Susanna M. Bächle1, Daniel Sauter2, Sabrina Sibitz1, Johan K. Sandberg1, Frank Kirchhoff2, Markus Moll1
Affiliates: 1Center for Infectious Medicine, Department of Medicine, Karolinska Institutet, Karolinska University Hospital Huddinge, 14186 Stockholm, Sweden, 2Institute of Molecular Virology, Ulm University Medical Center, 89081 Ulm, Germany

View poster-presentation

Background
The HIV-1 accessory protein Vpu is emerging as a critical factor for viral evasion from innate immunity. We have previously shown that the Vpu proteins of two HIV-1 group M subtype B strains (NL4-3 and BaL) down-regulate CD1d from the surface of infected dendritic cells (DCs) to inhibit their crosstalk with the innate invariant natural killer T (iNKT) cells.

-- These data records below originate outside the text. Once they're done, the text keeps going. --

(* ===== verification/Interleave.v ===== *)
(** * Requests for chunks, interleaved

    Any number of requests of any clients are on their way at once: each is
    issued by the proxy's handler, sent by the request loop of its instance,
    served by the lambda, matched with its response and delivered to the
    client, in any order of these parts.  A request blocks while another one is
    unanswered on its connection, and waits for those it follows.  The invariant
    relates the stages of the requests with the heap of the proxy, the stores of
    the lambdas and the counters that the chunks of a GET share; [tally], the
    requests in the order they were counted, is ghost state. *)

From stdpp Require Import pretty relations.
From S2P Require Import Prelude Lambdastore Request Instance Connection Responses Sending Proxy Meta Erasure Storage StorageAdapter LambdaHandler Migration Client ClientTheorems Wire WireTheorems.

(** ** Stages *)

(** The request of a job that was issued. *)
Definition requestOf (st : Stage) : option rptr :=
  match st with
  | Issued r | OnWire r _ | Served r _ | Replied r _ => Some r
  | Read _ => None
  end.
(** The request of a job that was sent and not answered. *)
Definition flight (st : Stage) : option rptr :=
  match st with OnWire r _ | Served r _ => Some r | _ => None end.
Definition isCounted (st : Stage) : Prop := match st with Replied _ _ | Read _ => True | _ => False end.
Definition isServed (st : Stage) : Prop :=
  match st with Issued _ | OnWire _ _ => False | _ => True end.
Definition rank (o : option Stage) : nat :=
  match o with
  | None => 0
  | Some (Issued _) => 1
  | Some (OnWire _ _) => 2
  | Some (Served _ _) => 3
  | Some (Replied _ _) => 4
  | Some (Read _) => 5
  end%nat.

Section stages.
Context {K : Type} `{Countable K}.
#[local] Abbreviation Run := (Net * gmap K Stage)%type.
Implicit Types (s : Run) (jobs : list K).

(** The clients have read all replies. *)
Definition allRead jobs s : Prop := ∀ k, k ∈ jobs → isRead (s.2 !! k) = true.
Lemma isRead_rank (o : option Stage) : isRead o = true ↔ rank o = 5%nat.
Proof. by destruct o as [[]|]. Qed.

(** Parts done. *)
Fixpoint total jobs s : nat :=
  match jobs with
  | [] => 0
  | k :: jobs => rank (s.2 !! k) + total jobs s
  end%nat.

Lemma total_out jobs n pcs n' k st : k ∉ jobs → total jobs (n', <[k := st]> pcs) = total jobs (n, pcs).
Proof.
  induction jobs as [|k' jobs IH]; intros Hk; [done|]. apply not_elem_of_cons in Hk as [Hne Hk].
  cbn [total snd]. by rewrite lookup_insert_ne, IH by done.
Qed.
Lemma total_move jobs n pcs n' k st :
  NoDup jobs → k ∈ jobs → rank (Some st) = S (rank (pcs !! k)) →
  total jobs (n', <[k := st]> pcs) = S (total jobs (n, pcs)).
Proof.
  induction jobs as [|k' jobs IH]; intros Hnd Hk Hr; [by apply not_elem_of_nil in Hk|].
  apply list.NoDup_cons in Hnd as [Hk' Hnd]. cbn [total snd]. destruct (decide (k' = k)) as [->|Hne].
  - rewrite lookup_insert_eq, Hr, (total_out jobs n) by done. done.
  - rewrite lookup_insert_ne by done. apply elem_of_cons in Hk as [?|Hk]; [done|]. rewrite IH by done. lia.
Qed.

Lemma rank_le o : (rank o ≤ 5)%nat.
Proof. destruct o as [[]|]; cbn; lia. Qed.
Lemma total_le jobs s : (total jobs s ≤ 5 * length jobs)%nat.
Proof. induction jobs as [|k jobs IH]; [done|]. cbn. pose proof (rank_le (s.2 !! k)). lia. Qed.
Lemma total_allRead jobs s : total jobs s = (5 * length jobs)%nat ↔ allRead jobs s.
Proof.
  unfold allRead. induction jobs as [|k jobs IH].
  { split; [by intros _ k ?%not_elem_of_nil|done]. }
  cbn [total length]. pose proof (total_le jobs s) as Ht. pose proof (rank_le (s.2 !! k)) as Hr. split.
  - intros E k' [->|Hk]%elem_of_cons; [apply isRead_rank; lia|apply IH; [lia|done]].
  - intros Hall. assert (rank (s.2 !! k) = 5%nat) as -> by (apply isRead_rank, Hall; by left).
    destruct IH as [_ IH]. rewrite IH; [lia|]. intros k' Hk. apply Hall. by right.
Qed.
Lemma total_start jobs n : total jobs (n, ∅) = 0%nat.
Proof. induction jobs as [|k jobs IH]; [done|]. cbn. by rewrite lookup_empty, IH. Qed.

(** A schedule is a run. *)
Lemma schedule_steps mem job after jobs l s s' :
  forallb (λ x, bool_decide (x.2 ∈ jobs)) l = true → schedule mem job after l s = Done ((), s') →
  nsteps (step mem job after jobs) (length l) s s'.
Proof.
  revert s. induction l as [|[now k] l IH]; intros s Hl Hr; cbn in Hl.
  { injection Hr as <-. constructor. }
  apply andb_true_iff in Hl as [Hk%bool_decide_eq_true_1 Hl].
  apply bind_inv in Hr as (ok&s1&H1&H2). destruct ok; [|done].
  econstructor; [by exists now, k|by apply IH].
Qed.
End stages.

(** ** The invariant *)

Section system.
Context {K : Type} `{Countable K} (mem : Z) (job : K → Job) (after : K → list K) (jobs : list K).
#[local] Abbreviation Run := (Net * gmap K Stage)%type.
#[local] Abbreviation adv := (advance mem job after).
#[local] Abbreviation stp := (step mem job after jobs).
Implicit Types (k : K) (h : LHeap) (L : Lambdas) (pcs : gmap K Stage) (tally : list K) (s : Run).

(** The bytes of the chunk of a job; the deployments of the instances; the jobs
    whose chunks are stored at the start. *)
Context (b : K → bytes) (ids : iptr → Z) (loaded : K → Prop).

#[local] Abbreviation req k := (jobRequest (job k)).
#[local] Abbreviation conn k := (jRoute (job k)).1.
#[local] Abbreviation inst k := (jRoute (job k)).2.
#[local] Abbreviation ckey k := (ChunkKey (jMeta (job k)) (Z.of_nat (jChunk (job k)))).
#[local] Abbreviation ckid k := (pretty (Z.of_nat (jChunk (job k)))).

Definition shardsOf (jb : Job) : option (nat * nat) := match jKind jb with JSet _ => None | JGet d p => Some (d, p) end.

(** The answer of the lambda, its value, and the response of the proxy when [m]
    chunks of the operation were counted before. *)
Definition ansOf k : list LOp := match jKind (job k) with JSet _ => setAns (req k) | JGet _ _ => getAns (req k) (b k) end.
Definition valueOf k : bytes := match jKind (job k) with JSet _ => [] | JGet _ _ => b k end.
Definition rspOf k (m : nat) : Response :=
  match jKind (job k) with
  | JSet _ => setRsp (req k) (ids (inst k))
  | JGet d _ => getRsp (req k) (Z.of_nat m + 1) (Z.of_nat d)
  end.

(** The chunks of an operation among those counted. *)
Definition countOf (rq : string) tally : nat := length (filter (λ k, jReq (job k) = rq) tally).
Definition begun (rq : string) pcs : Prop := ∃ k, is_Some (pcs !! k) ∧ jReq (job k) = rq.
(** The counter of a GET: none before its first chunk, and until its last. *)
Definition counters pcs tally (M' : gmap string ClientReqCounter) : Prop :=
  ∀ k d p, k ∈ jobs → jKind (job k) = JGet d p →
    (¬ begun (jReq (job k)) pcs → M' !! jReq (job k) = None) ∧
    (begun (jReq (job k)) pcs → (countOf (jReq (job k)) tally < d + p)%nat →
       M' !! jReq (job k) = Some (MkCounter "get" (Z.of_nat d) (Z.of_nat p) (Z.of_nat (countOf (jReq (job k)) tally)))).

Definition stored L k : Prop := held L (inst k) (ckey k) = Some (ckid k, b k).

(** The channel of a connection holds the request in flight. *)
Definition waits pcs (c : cptr) (w : list rptr) : Prop :=
  match w with
  | [] => ∀ k, conn k = c → pcs !! k ≫= flight = None
  | [r] => ∃ k, conn k = c ∧ pcs !! k ≫= flight = Some r ∧
             ∀ k', conn k' = c → is_Some (pcs !! k' ≫= flight) → k' = k
  | _ => False
  end.

Definition counted_at tally k (m : nat) : Prop :=
  ∃ n, tally !! n = Some k ∧ m = countOf (jReq (job k)) (take n tally).
Definition stage_ok h tally k (st : Stage) : Prop :=
  match st with
  | Issued r => reqs h !! r = Some (req k)
  | OnWire r ops => reqs h !! r = Some (sent (req k)) ∧ ops = cmds (req k) ++ flushOps (req k)
  | Served r a => reqs h !! r = Some (sent (req k)) ∧ a = ansOf k
  | Replied r v => v = valueOf k ∧ (∃ x, reqs h !! r = Some x ∧ reqId x = reqId (req k)) ∧
      ∃ m, counted_at tally k m ∧ replyTo r h = Some (RResponse (rspOf k m))
  | Read items => ∃ m, counted_at tally k m ∧ items = clientReads (Some (RResponse (rspOf k m))) (valueOf k)
  end.

(** A job whose chunk has to be stored: at the start, when a GET of it was
    issued, when it was served. *)
Definition holds pcs k : Prop :=
  loaded k ∨ ∃ st, pcs !! k = Some st ∧ (is_Some (shardsOf (job k)) ∨ isServed st).

Record Inv s tally : Prop := {
  iv_ctr : counters s.2 tally (ReqMap s.1.1);
  iv_nodup : NoDup tally;
  iv_tally : ∀ k, k ∈ tally ↔ ∃ st, s.2 !! k = Some st ∧ isCounted st;
  iv_jobs : ∀ k, is_Some (s.2 !! k) → k ∈ jobs;
  iv_ids : ∀ k, k ∈ jobs → instanceId s.1.1 (inst k) = Some (ids (inst k));
  iv_up : ∀ k, k ∈ jobs → ∃ l, s.1.2 !! inst k = Some l ∧ up l;
  iv_wait : ∀ k, k ∈ jobs → ∃ cn, conns s.1.1 !! conn k = Some cn ∧
              cinstance cn = Some (inst k) ∧ waits s.2 (conn k) (chanWait cn);
  iv_stored : ∀ k, k ∈ jobs → holds s.2 k → stored s.1.2 k;
  iv_stage : ∀ k st, s.2 !! k = Some st → stage_ok s.1.1 tally k st
}.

The Vpu proteins of rare HIV-1 group N strains, however, interfere only poorly with CD1d. This suggests that the genetically diverse Vpu proteins from primate lentiviruses may differ in this immune evasion function and the structural determinants involved in CD1d interference. The aim of the present study was thus to determine the CD1d down-regulation capabilities of Vpu proteins from all four groups of HIV-1 and their vpuencoding SIV counterparts and to identify sequence motifs in Vpu required for CD1d interference.

Methods
HEK cells were co-transfected with human CD1d and the various vpu alleles and mutants. When possible findings were confirmed in a DC infection system. Transfected HEK cells were co-cultured with human iNKT cells to determine the effect of decreased CD1d surface levels on iNKT activation.

Results
We found that the Vpu proteins of HIV-1 groups M, O, and P, as well as most of their simian precursors inhibited the expression of human CD1d, whereas those derived from rare HIV-1 group N strains were poor CD1d antagonists. Further analysis showed that this Vpu function was conserved among HIV-1 M subtypes with the notable exception of subtype C Vpu proteins. Importantly, the capacity to down-regulate CD1d correlated with the ability to inhibit iNKT cell activation. Mechanistically, the analysis of different mutants and chimeras derived from active subtype B and inactive subtype C Vpu proteins revealed that the cytoplasmic rather than the transmembrane domain of Vpu contains determinants involved in CD1d down-regulation. We identified a C-terminal APW motif specific for group M subtype B Vpu proteins necessary for interference with CD1d surface expression.

Conclusions
The results presented in this study show that the ability to interfere with CD1d surface expression and iNKT cell activation is broadly conserved between diverse primate lentiviral Vpu proteins and involves structural determinants located at the C-terminus of Vpu. Overall, the presented data further support a role for Vpu in lentiviral evasion from innate cell-mediated immunity.